Che giudizio hai sul modo di fare comunicazione oggi?

“La comunicazione è in continua evoluzione. Lo è sempre stata, ma oggi si è aggiunto un nuovo capitolo, quello dei social, con gli influencer, i microinfluencer. La comunicazione è un fenomeno planetario importante. Ma per quanto possa evolvere, resta comunicazione. Ed è per questo che è fondamentale fare questi eventi a teatro. Non c’è niente di più potente che raccontare una storia, in tutte le sue forme: una canzone, un concerto, uno spettacolo, un film. Credo che quella debba rimanere l’esperienza. La comunicazione lo può essere in un momento, anche la comunicazione di sé. Ma in un tempo in cui tutto arriva in fretta a saturazione e si passa subito a qualcos’altro, c’è bisogno di memorabilità. Prima c’erano gli influencer che si facevano solo i selfie, poi hanno cominciato a raccontare la propria vita, poi i propri problemi, a mostrare le proprie fragilità. Poi non è più bastato, hanno cominciato a fare le interviste, a creare contenuti. Ma si torna sempre e comunque al contenuto, alla narrazione. Esiste sin dall’uomo primitivo. Intorno un fuoco, qualcuno più bravo degli altri raccontava l’esperienza immortalata nelle pitture rupestri. Il  bisogno di lasciare una testimonianza che prescinda dall’essere umano diventando qualcosa di sublimato. Il teatro è questo. Basta che qualcuno si alzi e incominci a raccontarti una storia”.
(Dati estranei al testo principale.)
(* ===== verification/UserRunProps.v ===== *)
(** * Theorems on the life of a virtual user *)

From S2P Require Import Prelude Control Random Plan Runner RunnerFacts Traversal RunnerSafety Completion Token Lifecycle UserRun.

(** ** The loop returns *)

Section returns.
Context {W : Type} `{!RunEnv W}.
Context (run_token : nat) (g : Group) (p : CompiledProgram) (duration_end : option Z) (cooperative : bool).

(** A part of a turn returns, and neither counts turns nor takes controller
    steps; it executes [n] samplers at most. *)
Definition part {A} (n : nat) (m : ST (UserState W) EngineError A) : Prop :=
  forall u, fst (m u) <> OutOfFuel /\ u_transitions (snd (m u)) = u_transitions u /\
    (length (u_samples (snd (m u))) <= n + length (u_samples u))%nat.

Lemma part_bind {A B} n k (m : ST (UserState W) EngineError A) (f : A -> ST (UserState W) EngineError B) :
  part n m -> (forall a, part k (f a)) -> part (n + k) (st_bind m f).
Proof.
  intros Hm Hf u. specialize (Hm u). unfold st_bind. destruct (m u) as [[a|e|] u1]; simpl in *.
  - specialize (Hf a u1). destruct (f a u1) as [r u2]. simpl in *. intuition (congruence || lia).
  - intuition (congruence || lia).
  - tauto.
Qed.

Lemma part_bind_0 {A B} n (m : ST (UserState W) EngineError A) (f : A -> ST (UserState W) EngineError B) :
  part 0 m -> (forall a, part n (f a)) -> part n (st_bind m f).
Proof. apply (part_bind 0 n). Qed.

Lemma part_weaken {A} n (m : ST (UserState W) EngineError A) : part 0 m -> part n m.
Proof. intros H u. specialize (H u). intuition lia. Qed.

Lemma part_ret {A} n (a : A) : part n (st_ret a).
Proof. intros u. split_and!; simpl; [done|done|lia]. Qed.
Lemma part_fail {A} n e : part n (@st_fail (UserState W) EngineError A e).
Proof. intros u. split_and!; simpl; [done|done|lia]. Qed.
Lemma part_get : part 0 st_get.
Proof. by intros u. Qed.
Lemma part_lift {A} (r : result EngineError A) : r <> OutOfFuel -> part 0 (st_lift r).
Proof. by intros Hr u. Qed.
Lemma part_update f :
  (forall u, u_transitions (f u) = u_transitions u /\ u_samples (f u) = u_samples u) -> part 0 (update f).
Proof. intros Hf u. destruct (Hf u) as [H1 H2]. unfold update. simpl. rewrite H1, H2. done. Qed.
Lemma part_call {E A} (m : W -> (E + A) * W) err : part 0 (call m err).
Proof. intros u. unfold call. by destruct (m _) as [[e|a] w]. Qed.
Lemma part_call_shared {E A} (m : Shared W -> (E + A) * Shared W) err : part 0 (call_shared m err).
Proof. intros u. unfold call_shared. by destruct (m _) as [[e|a] w]. Qed.

Lemma part_clock : part 0 read_clock.
Proof. intros u. unfold read_clock. by destruct (clock_now _). Qed.
Lemma part_take : part 0 user_take_signal.
Proof. intros u. unfold user_take_signal. by destruct (take_control_signal _ _) as [[? ?] ?]. Qed.
Lemma part_request sig : part 0 (user_request sig).
Proof. intros u. unfold user_request. by destruct (request_control _ _ _) as [[? ?] ?]. Qed.
Lemma part_test_stop sig : part 0 (request_test_stop run_token sig).
Proof. intros u. unfold request_test_stop. destruct sig; try done; by destruct (token_request _ _ _). Qed.
Lemma part_allocate : part 0 user_allocate_lifecycle.
Proof.
  intros u. unfold user_allocate_lifecycle, allocate_lifecycle_id. by destruct (u64_checked_add _ _).
Qed.
Lemma part_advance : part 0 advance_iteration.
Proof.
  intros u. unfold advance_iteration, iteration_advance.
  destruct (u64_checked_add (it_completed _) 1); [|done]. simpl. by destruct (u64_checked_add _ 1).
Qed.
Lemma part_replace : part 0 replace_context.
Proof. done. Qed.
Lemma part_attach : part 0 attach_cancellation.
Proof. done. Qed.
Lemma part_sampler x : part 1 (run_sampler g x).
Proof. intros u. unfold run_sampler. destruct (execute _ _) as [[e|r] [c s]]; simpl; split_and!; (done || lia). Qed.
End returns.
(** ** The fixed-calibration mapping *)

(** X4. In the active branch of the fixed-calibration [loop] the frequency
    always lies between [MIN_FREQUENCY] and [MAX_FREQUENCY]; up to
    [THROTTLE_MAX] it rises by one hertz per 30 ADC counts, above it stays at
    the maximum; so the period is between 40000 and 200000 microseconds and
    the division by the frequency is always defined. *)
Theorem Fixed_frequency_range : forall adc : Z,
  Fixed.THROTTLE_MIN < adc ->
  let f := Fixed.frequency_of adc in
  Fixed.MIN_FREQUENCY <= f <= Fixed.MAX_FREQUENCY
  /\ (adc <= Fixed.THROTTLE_MAX -> f = 5 + (adc - 220) / 30)
  /\ (Fixed.THROTTLE_MAX <= adc -> f = Fixed.MAX_FREQUENCY)
  /\ fst (fst (Fixed.timings f)) = 1000000 / f
  /\ 40000 <= fst (fst (Fixed.timings f)) <= 200000.
Proof.
  intros adc Hadc f.
  unfold Fixed.THROTTLE_MIN, Fixed.THROTTLE_MAX, Fixed.MIN_FREQUENCY,
    Fixed.MAX_FREQUENCY in *.
  assert (Hmap : Arduino.map adc 220 820 5 25 = (adc - 220) / 30 + 5).
  { unfold Arduino.map. rewrite Z.quot_div_nonneg by lia.
    change (25 - 5) with 20. change (820 - 220) with (30 * 20).
    rewrite Z.div_mul_cancel_r by lia. reflexivity. }
  assert (Hq : 0 <= (adc - 220) / 30) by (apply Z.div_pos; lia).
  assert (Hf : f = Arduino.constrain ((adc - 220) / 30 + 5) 5 25).
  { unfold f, Fixed.frequency_of, Fixed.THROTTLE_MIN, Fixed.THROTTLE_MAX,
      Fixed.MIN_FREQUENCY, Fixed.MAX_FREQUENCY. rewrite Hmap. reflexivity. }
  assert (Hrange : 5 <= f <= 25).
  { rewrite Hf. unfold Arduino.constrain.
    destruct (Z.ltb_spec ((adc - 220) / 30 + 5) 5);
      destruct (Z.ltb_spec 25 ((adc - 220) / 30 + 5)); lia. }
  split; [exact Hrange |]. split; [| split; [| split]].
  - intros Hmax.
    assert ((adc - 220) / 30 <= 20) by (apply Z.div_le_upper_bound; lia).
    rewrite Hf. unfold Arduino.constrain.
    destruct (Z.ltb_spec ((adc - 220) / 30 + 5) 5);
      destruct (Z.ltb_spec 25 ((adc - 220) / 30 + 5)); lia.
  - intros Hmax.
    assert (20 <= (adc - 220) / 30) by (apply Z.div_le_lower_bound; lia).
    rewrite Hf. unfold Arduino.constrain.
    destruct (Z.ltb_spec ((adc - 220) / 30 + 5) 5);
      destruct (Z.ltb_spec 25 ((adc - 220) / 30 + 5)); lia.
  - rewrite Fixed_timings_eq, LUT_timings_eq by lia. reflexivity.
  - rewrite Fixed_timings_eq, LUT_timings_eq by lia. cbn [fst].
    split.
    + apply Z.div_le_lower_bound; lia.
    + apply Z.div_le_upper_bound; lia.
Qed.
PLANETARIA sarà un successo se? Con Paolo Platania si diceva che potrebbe essere ipotizzata l’evoluzione a progetto editoriale vero e proprio. Tu cosa immagini?

“Penso che sia molto interessante, un grazie a Paolo Platania e SuperHumans, perché l’approccio è farina del loro sacco. La nostra idea era di farne un appuntamento annuale, poi da buoni teatranti, una sorta di versione condensata, da portare in giro, tra un evento annuale e l’altro. L’idea di trasformarlo anche in progetto editoriale è di SuperHumans. E la trovo un’idea bellissima. Più noi riusciamo, creando contenuti, a comunicarli in modo più ampio e continuativo possibile, meglio sarà. Dobbiamo diventare uno strumento di dialogo e di confronto. È importante attirare l’attenzione sul cambiamento climatico. Certe azioni dimostrative delle nuove generazioni le capisco, capisco la loro rabbia. Ma non portano la discussione sul tema centrale. Se innescassero un dialogo sarebbe una vittoria. Quando cominci a fare muro contro muro ci si offende. Se invece dici: ‘ti siedi un attimo e parliamo?’ Questo è disarmante. Ci piacerebbe che PLANETARIA diventasse uno strumento sia per le aziende private che per il legislatore. Ma bisogna innescare un dialogo positivo. Arnold Schwarzenegger lo aveva fatto in California e aveva raggiunto standard altissimi”.